The findings of this study provided ICT leadership indicators which focus on six main important components. These six components are leadership and vision, learning- teaching, modeling organizationship and professional expertise, concept and technology provision process, assessment and evaluation, and social, Legal and ethics Issues. Those components are the crucial elements of ICT leadership indicators for staff in basic education institutions. The ranking elements from the highest to the lowest percentage were learning and teaching (0.95), assessment and evaluation (0.94), productivity and professional practice (0.94), support management and operation (0.92), leadership and vision (0.88), and social, legal and ethical issues (0.86), respectively. The main six components must be practiced via 48 variables which were the ICT leadership indictors. These indicators consist of 9 leadership and vision indicators, 9 learning teaching indicators, 7 modeling productivity and professional practice indictors, 8 support management and operation indicators, 8 assessment and evaluation indicators, and 7 social, social, legal and ethical issues indicators.

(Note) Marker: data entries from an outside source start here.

(** Routes that are written to the variable, or to the file with any comments, are read back as
    they are, in order. *)
Theorem routes_read_back (open : bytes → option bytes) path rs ls :
  Forall route_text rs → Forall (λ l, Forall route_text l.1 ∧ "010"%char ∉ l.2) ls → path ≠ [] → open path = Some (file_text ls) →
  ReadUpstreamRoutesEnv (Some (joined rs)) = rs ∧ ReadUpstreamRoutesFileEnv open (Some path) = concat ls.*1.
Proof.
  intros Hrs Hls Hp Ho. split; [by apply tokens_read_back|]. unfold ReadUpstreamRoutesFileEnv. rewrite bool_decide_false, Ho by done.
  unfold file_text. rewrite getlines_lines.
  - clear Ho. change (concat ls.*1) with ([] ++ concat ls.*1). generalize (@nil upstream_route). induction Hls as [|[l c] ls [Hl Hc] _ IH]; intros acc.
    { by rewrite app_nil_r. }
    cbn [map foldl]. assert (without_comment (line_text (l, c)) = joined l) as ->.
    { unfold without_comment, line_text. change (txt "#" ++ ?x) with ("#"%char :: x). rewrite split_at_app; [done|]. apply joined_free; [done|by left]. }
    rewrite tokens_read_back by done. rewrite IH. cbn. by rewrite <- app_assoc.
  - rewrite Forall_map. eapply Forall_impl; [exact Hls|]. intros [l c] [Hl Hc]. cbn in Hl, Hc. change (line_text (l, c)) with (joined l ++ "#"%char :: c).
    rewrite elem_of_app, elem_of_cons. intros [Hin|[Hin|Hin]]; [|done|done]. by apply (joined_free l "010"%char Hl) in Hin; [|right].
Qed.

(** A number from the environment fits its type. *)
Lemma ReadUnsignedEnv_range getenv limit n f : 0 ≤ f ≤ limit → 0 ≤ ReadUnsignedEnv getenv limit n f ≤ limit.
Proof.
  intros Hf. unfold ReadUnsignedEnv. destruct (getenv n) as [raw|]; [|done]. unfold ParseUnsigned.
    case_bool_decide; [done|]. unfold from_chars. destruct (match Trim raw with b :: t => _ | [] => _ end) as [neg t].
    destruct (digits_prefix t) as [[|d ds] rest]; [done|]. generalize ((if neg : bool then -1 else 1) * digits_value (d :: ds)). intros v.
    destruct (_ && _) eqn:Ev; [|done]. destruct rest; [|done].
    apply andb_prop in Ev as [E1%Z.leb_le E2%Z.leb_le]. destruct (_ <? _) eqn:El; [done|]. apply Z.ltb_ge in El. change (default f (Some v)) with v. lia.
Qed.
Lemma read_items_printed vs fuel rest : vs ≠ [] → Forall reads vs → (foldr (λ v n, S (weight v + n)) 0 vs ≤ fuel)%nat →
  read_items fuel (join_with (txt ",") (map print vs) ++ "]"%char :: rest) = Some (map cleaned vs, rest).
Proof.
  intros Hne HF. revert fuel. induction HF as [|v vs Hv _ IH]; intros fuel Hf; [done|]. destruct fuel as [|fuel]; [simpl in Hf; lia|].
  cbn [foldr] in Hf. cbn [read_items]. destruct vs as [|v' vs].
  - cbn [map join_with fmap list_fmap concat]. rewrite app_nil_r, Hv by (done || lia). cbn [mbind option_bind].
    rewrite expect_other, expect_same by done. done.
  - change (map print (v :: v' :: vs)) with (print v :: print v' :: map print vs). rewrite join_with_two, <- !app_assoc, Hv by (done || lia).
    cbn [mbind option_bind txt list_ascii_of_string app]. rewrite expect_same.
    change (print v' :: map print vs) with (map print (v' :: vs)). rewrite IH by (done || lia). done.
Qed.

Definition print_member : bytes * json → bytes := λ '(k, v), print_string k ++ txt ":" ++ print v.

Lemma read_members_printed ms fuel rest : ms ≠ [] → Forall (λ m, reads m.2) ms → (foldr (λ '(_, v) n, S (weight v + n)) 0 ms ≤ fuel)%nat →
  read_members fuel (join_with (txt ",") (map print_member ms) ++ "}"%char :: rest) =
  Some (map (λ '(k, v), (printable <$> k, cleaned v)) ms, rest).
Proof.
  intros Hne HF. revert fuel. induction HF as [|[k v] ms Hv _ IH]; intros fuel Hf; [done|]. destruct fuel as [|fuel]; [simpl in Hf; lia|].
  cbn [foldr snd] in *.
  assert (Hk : ∀ r, stops r → print_member (k, v) ++ r = quote :: ProxyServer.JsonEscape k ++ quote :: ":"%char :: print v ++ r).
  { intros r _. unfold print_member, print_string. cbn [app]. rewrite <- !app_assoc. done. }
  destruct ms as [|m ms].
  - cbn [map join_with fmap list_fmap concat]. rewrite app_nil_r, Hk by done. cbn [read_members]. rewrite expect_same. cbn [mbind option_bind].
    rewrite read_str_printed. cbn [mbind option_bind]. rewrite expect_same. cbn [mbind option_bind]. rewrite Hv by (done || lia).
    cbn [mbind option_bind]. rewrite expect_other, expect_same by done. done.
  - change (map print_member ((k, v) :: m :: ms)) with (print_member (k, v) :: print_member m :: map print_member ms).
    rewrite join_with_two, <- !app_assoc, Hk by done. cbn [read_members]. rewrite expect_same. cbn [mbind option_bind].
    rewrite read_str_printed. cbn [mbind option_bind]. rewrite expect_same. cbn [mbind option_bind]. rewrite Hv by (done || lia).
    cbn [mbind option_bind txt list_ascii_of_string app]. rewrite expect_same.
    change (print_member m :: map print_member ms) with (map print_member (m :: ms)). rewrite IH by (done || lia). done.
Qed.

(** Every document is read back from its text, whatever the texts in it. *)
Lemma read_printed v : reads v.
Proof.
  induction v as [s|n|b|vs IH|ms IH] using json_nested_ind; intros fuel rest Hf Hr; (destruct fuel as [|fuel]; [simpl in Hf; lia|]).
  - cbn [print]. unfold print_string. cbn [app read_value]. rewrite decide_True by done. rewrite <- app_assoc. cbn [app]. by rewrite read_str_printed.
  - by apply read_number.
  - by destruct b.
  - cbn [print txt list_ascii_of_string app read_value]. rewrite decide_False, decide_True, <- app_assoc by done. cbn [app].
    change [","%char] with (txt ","). destruct vs as [|v vs]; [done|]. destruct (print_head v) as (b & t & Eb & Hb).
    assert (expect "]"%char (join_with (txt ",") (map print (v :: vs)) ++ "]"%char :: rest) = None) as ->.
    { cbn [map join_with]. rewrite Eb. by apply expect_other. }
    cbn [weight] in Hf. rewrite read_items_printed by (done || lia). done.
  - cbn [print txt list_ascii_of_string app read_value]. do 2 (rewrite decide_False by done). rewrite decide_True, <- app_assoc by done. cbn [app].
    change [","%char] with (txt ","). destruct ms as [|[k v] ms]; [done|]. change (map _ ((k, v) :: ms)) with (map print_member ((k, v) :: ms)) at 1 2.
    assert (expect "}"%char (join_with (txt ",") (map print_member ((k, v) :: ms)) ++ "}"%char :: rest) = None) as E by by apply expect_other.
    rewrite E. cbn [weight] in Hf. rewrite read_members_printed by (done || lia). done.
Qed.

(** ** The snapshot *)

(** Source: include/iouring_runtime/proxy/TcpProxyConfig.h:59-79, TcpProxyConfig.
    Beside the parts ProxyServer.v uses. *)
Record service_config := mkServiceConfig {
  proxy : proxy_config;
  listen_host : bytes;
  listen_port : Z;
  file_path : bytes;
  drain_timeout : Z;
  force_close_timeout : Z;
}.

(** What is read of a worker: [pinned_cpu], [LiveSessions()] and [live_connectors]. *)
Record worker_stats := mkStats { stat_cpu : Z; stat_sessions : Z; stat_connectors : Z }.

(** What a snapshot finds outside the server: the process, the clock and the workers. *)
Record sight := mkSight { pid : Z; clock : Z; stats : Z → worker_stats }.

Definition str_field (key : string) (value : bytes) : bytes := field (txt key) ++ print_string value.
Definition num_field (key : string) (n : Z) : bytes := field (txt key) ++ to_string_i n.
Definition host_port (host : bytes) (port : Z) : bytes := host ++ txt ":" ++ to_string port.

Section Service.
Context {E : Type} (resolve : bytes → Z → option E) (config_ : service_config).

Definition sum_u64 (ns : list Z) : Z := foldl (λ total n, u64 (total + n)) 0 ns.

(** Source: src/modules/proxy/TcpProxyServer.cpp:568-578, TcpProxyServer::SnapshotMetricsJson. *)
Definition route_json (route : upstream_route) : bytes :=
  txt "{" ++ str_field "hostname" (hostname route) ++ txt "," ++
  str_field "upstream" (host_port (upstream_host route) (upstream_port route)) ++ txt "}".

(** Source: src/modules/proxy/TcpProxyServer.cpp:584-600, TcpProxyServer::SnapshotMetricsJson. *)
Definition worker_json (v : sight) (w : Z) : bytes :=
  txt "{" ++ num_field "index" w ++ txt "," ++ num_field "pinned_cpu" (stat_cpu (stats v w)) ++ txt "," ++
  num_field "live_sessions" (stat_sessions (stats v w)) ++ txt "," ++
  num_field "live_connectors" (stat_connectors (stats v w)) ++ txt "}".

(** Source: include/iouring_runtime/proxy/TcpProxyServer.h:77-87, TcpProxyServer.
    The server of ProxyServer.v, [started_at_] (none before the first start) and the times
    of the last reloads. *)
Record facts := mkFacts { core : proxy_server (E := E); started_at : option Z; reload_success : Z; reload_failure : Z }.

Definition bool_text (b : bool) : bytes := txt (if b then "true" else "false").

(** Source: src/modules/proxy/TcpProxyServer.cpp:540-616, TcpProxyServer::SnapshotMetricsJson.
    Times are in seconds. *)
Definition SnapshotMetricsJson (v : sight) (f : facts) : bytes :=
  let cfg := proxy config_ in
  let ws := workers_ (core f) in
  txt "{" ++
  str_field "service" (txt "tcp_reverse_proxy") ++ txt "," ++
  num_field "pid" (pid v) ++ txt "," ++
  num_field "uptime_seconds" (from_option (λ t, clock v - t) 0 (started_at f)) ++ txt "," ++
  field (txt "listen") ++ txt "{" ++ str_field "host" (listen_host config_) ++ txt "," ++
  num_field "port" (listen_port config_) ++ txt "}" ++ txt "," ++
  num_field "configured_worker_count" (worker_count cfg) ++ txt "," ++
  num_field "running_worker_count" (zlen ws) ++ txt "," ++
  str_field "default_upstream" (host_port (cfg_host cfg) (cfg_port cfg)) ++ txt "," ++
  field (txt "configured_routes") ++ txt "[" ++ join_with (txt ",") (map route_json (upstream_routes cfg)) ++ txt "]" ++ txt "," ++
  field (txt "workers") ++ txt "[" ++ join_with (txt ",") (map (worker_json v) ws) ++ txt "]" ++ txt "," ++
  num_field "total_live_sessions" (sum_u64 (stat_sessions ∘ stats v <$> ws)) ++ txt "," ++
  num_field "total_live_connectors" (sum_u64 (stat_connectors ∘ stats v <$> ws)) ++ txt "," ++
  field (txt "tls") ++ txt "{" ++ field (txt "enabled") ++ bool_text (tls_enabled cfg) ++ txt "," ++
  field (txt "context_loaded") ++ bool_text (bool_decide (downstream_tls_context_ (core f) ≠ None)) ++ txt "," ++
  num_field "last_reload_success_unix" (reload_success f) ++ txt "," ++
  num_field "last_reload_failure_unix" (reload_failure f) ++ txt "}" ++ txt "}".

(** The document the text stands for. *)
Definition snapshot (v : sight) (f : facts) : json :=
  let cfg := proxy config_ in
  let ws := workers_ (core f) in
  JObj [(txt "service", JStr (txt "tcp_reverse_proxy")); (txt "pid", JNum (pid v));
    (txt "uptime_seconds", JNum (from_option (λ t, clock v - t) 0 (started_at f)));
    (txt "listen", JObj [(txt "host", JStr (listen_host config_)); (txt "port", JNum (listen_port config_))]);
    (txt "configured_worker_count", JNum (worker_count cfg)); (txt "running_worker_count", JNum (zlen ws));
    (txt "default_upstream", JStr (host_port (cfg_host cfg) (cfg_port cfg)));
    (txt "configured_routes", JArr (map (λ r, JObj [(txt "hostname", JStr (hostname r));
       (txt "upstream", JStr (host_port (upstream_host r) (upstream_port r)))]) (upstream_routes cfg)));
    (txt "workers", JArr (map (λ w, JObj [(txt "index", JNum w); (txt "pinned_cpu", JNum (stat_cpu (stats v w)));
       (txt "live_sessions", JNum (stat_sessions (stats v w))); (txt "live_connectors", JNum (stat_connectors (stats v w)))]) ws));
    (txt "total_live_sessions", JNum (sum_u64 (stat_sessions ∘ stats v <$> ws)));
    (txt "total_live_connectors", JNum (sum_u64 (stat_connectors ∘ stats v <$> ws)));
    (txt "tls", JObj [(txt "enabled", JBool (tls_enabled cfg));
       (txt "context_loaded", JBool (bool_decide (downstream_tls_context_ (core f) ≠ None)));
       (txt "last_reload_success_unix", JNum (reload_success f)); (txt "last_reload_failure_unix", JNum (reload_failure f))])].

Lemma print_arr {A} (f : A → json) l : print (JArr (map f l)) = txt "[" ++ join_with (txt ",") (map (λ x, print (f x)) l) ++ txt "]".
Proof. cbn [print]. by rewrite map_map. Qed.

Lemma print_obj ms : print (JObj ms) = txt "{" ++ join_with (txt ",") (map print_member ms) ++ txt "}".
Proof. done. Qed.

Lemma print_member_eq k v : print_member (k, v) = print_string k ++ txt ":" ++ print v.
Proof. done. Qed.

Lemma snapshot_text v f : SnapshotMetricsJson v f = print (snapshot v f).
Proof.
  assert (Hr : map route_json (upstream_routes (proxy config_)) =
    map (λ r, print (JObj [(txt "hostname", JStr (hostname r)); (txt "upstream", JStr (host_port (upstream_host r) (upstream_port r)))]))
      (upstream_routes (proxy config_))).
  { apply map_ext. intros r. unfold route_json, str_field, field. cbn [print map join_with fmap list_fmap concat].
    repeat (rewrite <- ?app_assoc; cbn [app]). done. }
  assert (Hw : map (worker_json v) (workers_ (core f)) = map (λ w, print (JObj [(txt "index", JNum w); (txt "pinned_cpu", JNum (stat_cpu (stats v w)));
       (txt "live_sessions", JNum (stat_sessions (stats v w))); (txt "live_connectors", JNum (stat_connectors (stats v w)))])) (workers_ (core f))).
  { apply map_ext. intros r. unfold worker_json, num_field, field. cbn [print map join_with fmap list_fmap concat].
    repeat (rewrite <- ?app_assoc; cbn [app]). done. }
  unfold SnapshotMetricsJson, snapshot. cbv zeta. rewrite Hr, Hw. clear Hr Hw. rewrite print_obj.
  cbn [map]. rewrite !print_member_eq, !print_arr, !print_obj. cbn [map]. rewrite !print_member_eq.
  unfold str_field, num_field, field, bool_text. cbn [join_with fmap list_fmap concat]. cbn [print].
  repeat (rewrite <- ?app_assoc; cbn [app]).
  reflexivity.
Qed.
(* ===== verification/StatusJson.v ===== *)
(** * The JSON checker of the status server

    [JsonSyntaxValidator] of [app/examples/web/status_server/src/main.cpp], against a grammar
    of JSON texts.  The position in the text is what is left of it; [None] is [false]. *)

From S2P Require Import Prelude Text HttpRequest DropMeta.

#[local] Open Scope Z_scope.
#[local] Set Warnings "-clear-no-such-hyp".

(** ** The checker *)

(** Source: app/examples/web/status_server/src/main.cpp:407-412, JsonSyntaxValidator::SkipWhitespace. *)
Definition SkipWhitespace : bytes → bytes := skip_spaces.

Definition isxdigit (b : byte) : bool :=
  let v := byte_val b in is_digit b || ((97 <=? v) && (v <=? 102)) || ((65 <=? v) && (v <=? 70)).

(** The characters that may follow a backslash. *)
Definition escapes : bytes := dq :: backslash :: txt "/bfnrt".

(** Source: app/examples/web/status_server/src/main.cpp:514-523, JsonSyntaxValidator::ConsumeString.
    Four hexadecimal digits. *)
Definition consume_hex (s : bytes) : option bytes :=
  match s with
  | a :: b :: c :: d :: r => if isxdigit a && isxdigit b && isxdigit c && isxdigit d then Some r else None
  | _ => None
  end.

(** Source: app/examples/web/status_server/src/main.cpp:499-529, JsonSyntaxValidator::ConsumeString.
    The loop; each round takes a character. *)
Fixpoint consume_chars (fuel : nat) (s : bytes) : option bytes :=
  match fuel, s with
  | S fuel, ch :: r =>
    if decide (ch = dq) then Some r else
    if byte_val ch <? 32 then None else
    if negb (bool_decide (ch = backslash)) then consume_chars fuel r else
    match r with
    | [] => None
    | escaped :: r =>
      if decide (escaped = "u"%char) then r ← consume_hex r; consume_chars fuel r
      else if bool_decide (escaped ∈ escapes) then consume_chars fuel r else None
    end
  | _, _ => None
  end.

(** Source: app/examples/web/status_server/src/main.cpp:494-530, JsonSyntaxValidator::ConsumeString. *)
Definition ConsumeString (s : bytes) : option bytes :=
  match s with
  | b :: r => if decide (b = dq) then consume_chars (S (length r)) r else None
  | [] => None
  end.

(** Source: app/examples/web/status_server/src/main.cpp:540-549, JsonSyntaxValidator::ConsumeNumber. *)
Definition consume_int (s : bytes) : option bytes :=
  match s with
  | b :: r => if decide (b = "0"%char) then Some r else if is_digit b then Some (digits_prefix s).2 else None
  | [] => None
  end.

(** Source: app/examples/web/status_server/src/main.cpp:552-559, JsonSyntaxValidator::ConsumeNumber.
    One digit or more. *)
Definition consume_digits (s : bytes) : option bytes :=
  match digits_prefix s with ([], _) => None | (_, r) => Some r end.

(** Source: app/examples/web/status_server/src/main.cpp:550-560, JsonSyntaxValidator::ConsumeNumber. *)
Definition consume_fraction (s : bytes) : option bytes :=
  match s with b :: r => if decide (b = "."%char) then consume_digits r else Some s | [] => Some s end.

(** Source: app/examples/web/status_server/src/main.cpp:561-574, JsonSyntaxValidator::ConsumeNumber. *)
Definition consume_exponent (s : bytes) : option bytes :=
  match s with
  | b :: r =>
    if bool_decide (b = "e"%char ∨ b = "E"%char) then
      consume_digits (match r with c :: r' => if bool_decide (c = "+"%char ∨ c = "-"%char) then r' else r | [] => r end)
    else Some s
  | [] => Some s
  end.

(** Source: app/examples/web/status_server/src/main.cpp:532-576, JsonSyntaxValidator::ConsumeNumber.
    A character has been taken when it reaches its end. *)
Definition ConsumeNumber (s : bytes) : option bytes :=
  let s := match s with b :: r => if decide (b = "-"%char) then r else s | [] => s end in
  s ← consume_int s; s ← consume_fraction s; consume_exponent s.

(** Source: app/examples/web/status_server/src/main.cpp:578-584, JsonSyntaxValidator::ConsumeLiteral. *)
Definition ConsumeLiteral (literal : string) (s : bytes) : option bytes := strip_prefix (txt literal) s.
(** C33: The status server and the proxy agree on the metrics file.  In every run of
    the proxy (calls of [Start], [Stop] and [ReloadDownstreamTlsContext] interleaved
    with the operations of the metrics thread, whatever fails) that began without such a
    file: a file that is there holds the snapshot that one event of the run took, of what
    the server knew at that moment and what that event saw, or the beginning of it, which
    is all there is if closing a stream lost part of its buffer.  The status server takes
    it for valid exactly if it is the whole snapshot, and then reads the number of the
    process and the seconds the server has been up as they were at that event, given that
    these are between 0 and 2^64. *)
Theorem status_reads_proxy {E} (resolve : bytes → Z → option E) config_ path d es :
  metrics_file d = None → let s := run resolve config_ d es in
  ∀ t, metrics_file (files s) = Some t → ∃ es' e v,
    let f := knew resolve config_ d es' e in let up := from_option (λ t, clock v - t) 0 (started_at f) in
    let r := ReadProxyRuntimeSnapshot path t in
    es' ++ [e] `prefix_of` es ∧ sight_of e = Some v ∧ t `prefix_of` SnapshotMetricsJson config_ v f ∧
    (Forall flushes es → t = SnapshotMetricsJson config_ v f) ∧
    (valid r = true ↔ t = SnapshotMetricsJson config_ v f) ∧
    (valid r = true → 0 ≤ pid v < 2 ^ 64 → rs_pid r = pid v) ∧
    (valid r = true → 0 ≤ up < 2 ^ 64 → uptime_seconds r = up).
Proof.
  intros Hd s t Ht. set (whole := bool_decide (Forall flushes es)).
  assert (texts resolve config_ whole d es t) as (full & n & (es' & e & v & Hp & Hv & ->) & Hn & Hw).
  { destruct (run_inv resolve config_ whole d es) as [H1 _]; [by intros ?%bool_decide_eq_true|].
    destruct (H1 t Ht) as [?|?]; [congruence|done]. }
  exists es', e, v. set (f := knew resolve config_ d es' e) in *. cbv zeta.
  assert (valid (ReadProxyRuntimeSnapshot path t) = true ↔ t = SnapshotMetricsJson config_ v f) as Hvalid.
  { split; [|intros ->; apply snapshot_taken]. intros Hval. destruct (decide (t = SnapshotMetricsJson config_ v f)) as [|Hne]; [done|].
    rewrite (truncated_refused config_ v f path t) in Hval; [done| |done]. rewrite Hn. apply prefix_take. }
  split_and!; try done.
  - rewrite Hn. apply prefix_take.
  - intros Hf. apply Hw. by apply bool_decide_eq_true.
  - intros ->%Hvalid. apply snapshot_taken.
  - intros ->%Hvalid. apply snapshot_taken.
Qed.

(** In the sample run the file is the snapshot of one of its events, is valid, and shows
    the process of that event. *)
Lemma status_reads_proxy_witness : let s := run resolves one_worker no_files a_run in
  ∃ t es' e v, metrics_file (files s) = Some t ∧ es' ++ [e] `prefix_of` a_run ∧ sight_of e = Some v ∧
    let r := ReadProxyRuntimeSnapshot (txt "m") t in
    valid r = true ∧ t = SnapshotMetricsJson one_worker v (knew resolves one_worker no_files es' e) ∧
    (0 ≤ pid v < 2 ^ 64 → rs_pid r = pid v).
Proof.
  intros s. assert (Ht : ∃ t, metrics_file (files s) = Some t) by (by eexists; vm_compute). destruct Ht as [t Ht].
  destruct (status_reads_proxy resolves one_worker (txt "m") no_files a_run) with (t := t)
    as (es' & e & v & Hp & Hv & _ & Hw & Hval & Hpid & _); [done|exact Ht|].
  assert (Hfull := Hw ltac:(by repeat (apply Forall_cons; split; [done|]))).
  assert (Htrue := proj2 Hval Hfull). exists t, es', e, v. cbv zeta. split_and!; try done. by apply Hpid.
Defined.

(** Everything that is read from a snapshot of a proxy with a worker and a route. *)
Example all_read : let f := mkFacts (mkProxyServer true (Some (txt "up", 9000)) [(txt "a.example", (txt "b", 80))] None [0]) (Some 10) 0 0 in
  let t := SnapshotMetricsJson one_worker (seen 30 2) f in
  ReadProxyRuntimeSnapshot (txt "m") t = mkRuntime true t [] (txt "up:9000") (txt "0.0.0.0") 8080 42 20 1 1 2 1 false false
    [mkRuntimeWorker 0 (-1) 2 1] [mkRuntimeRoute (txt "a.example") (txt "b:80")].
Proof. by vm_compute. Qed.
Lemma display_determined_witness :
  render sampleEnv corrupted None false
  = render otherProviderEnv corrupted None false
  /\ displayState (update "failed" half) None = displayState corrupted None
  /\ tooltipText (render jetBrainsEnv (update "done" half) None false)
     = tooltipText (render sampleEnv (update "done" half) None false)
  /\ tooltipText (render otherProviderEnv corrupted None false)
     = tooltipText (render sampleEnv corrupted None false)
  /\ clickCmds onBox (render jetBrainsEnv (update "indexing" half) None false)
     = clickCmds onBox (render sampleEnv (update "indexing" half) None false).
Proof.
  split; [|split; [|split; [|split]]].
  - destruct (display_determined sampleEnv otherProviderEnv corrupted
                None false) as (H & _).
    exact (H eq_refl eq_refl eq_refl eq_refl eq_refl).
  - destruct (display_determined sampleEnv otherProviderEnv corrupted
                None false) as (_ & H & _).
    exact (H (update "failed" half) eq_refl).
  - destruct (display_determined jetBrainsEnv sampleEnv (update "done" half)
                None false) as (_ & _ & _ & _ & _ & _ & H & _).
    refine (H eq_refl _). discriminate.
  - destruct (display_determined otherProviderEnv sampleEnv corrupted
                None false) as (_ & _ & _ & _ & _ & _ & _ & H & _).
    exact (H eq_refl eq_refl).
  - destruct (display_determined jetBrainsEnv sampleEnv
                (update "indexing" half) None false)
      as (_ & _ & _ & _ & _ & _ & _ & _ & H & _).
    refine (H _ onBox). discriminate.
Defined.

The findings from the validity test of the linear-structured model of ICT leadership indicators for staff in basic education institutions by using Chi-square value, concordance-measured index, and revised concordance-measured index were found that the model was validated with explicit data statistically significant different. Also, the convergent validity test indicated that the indicators was able to measure the validity of latent variables. The discriminant validity then found that each of latent variable indicator be able to specific measure separately and did not mix with other gauges.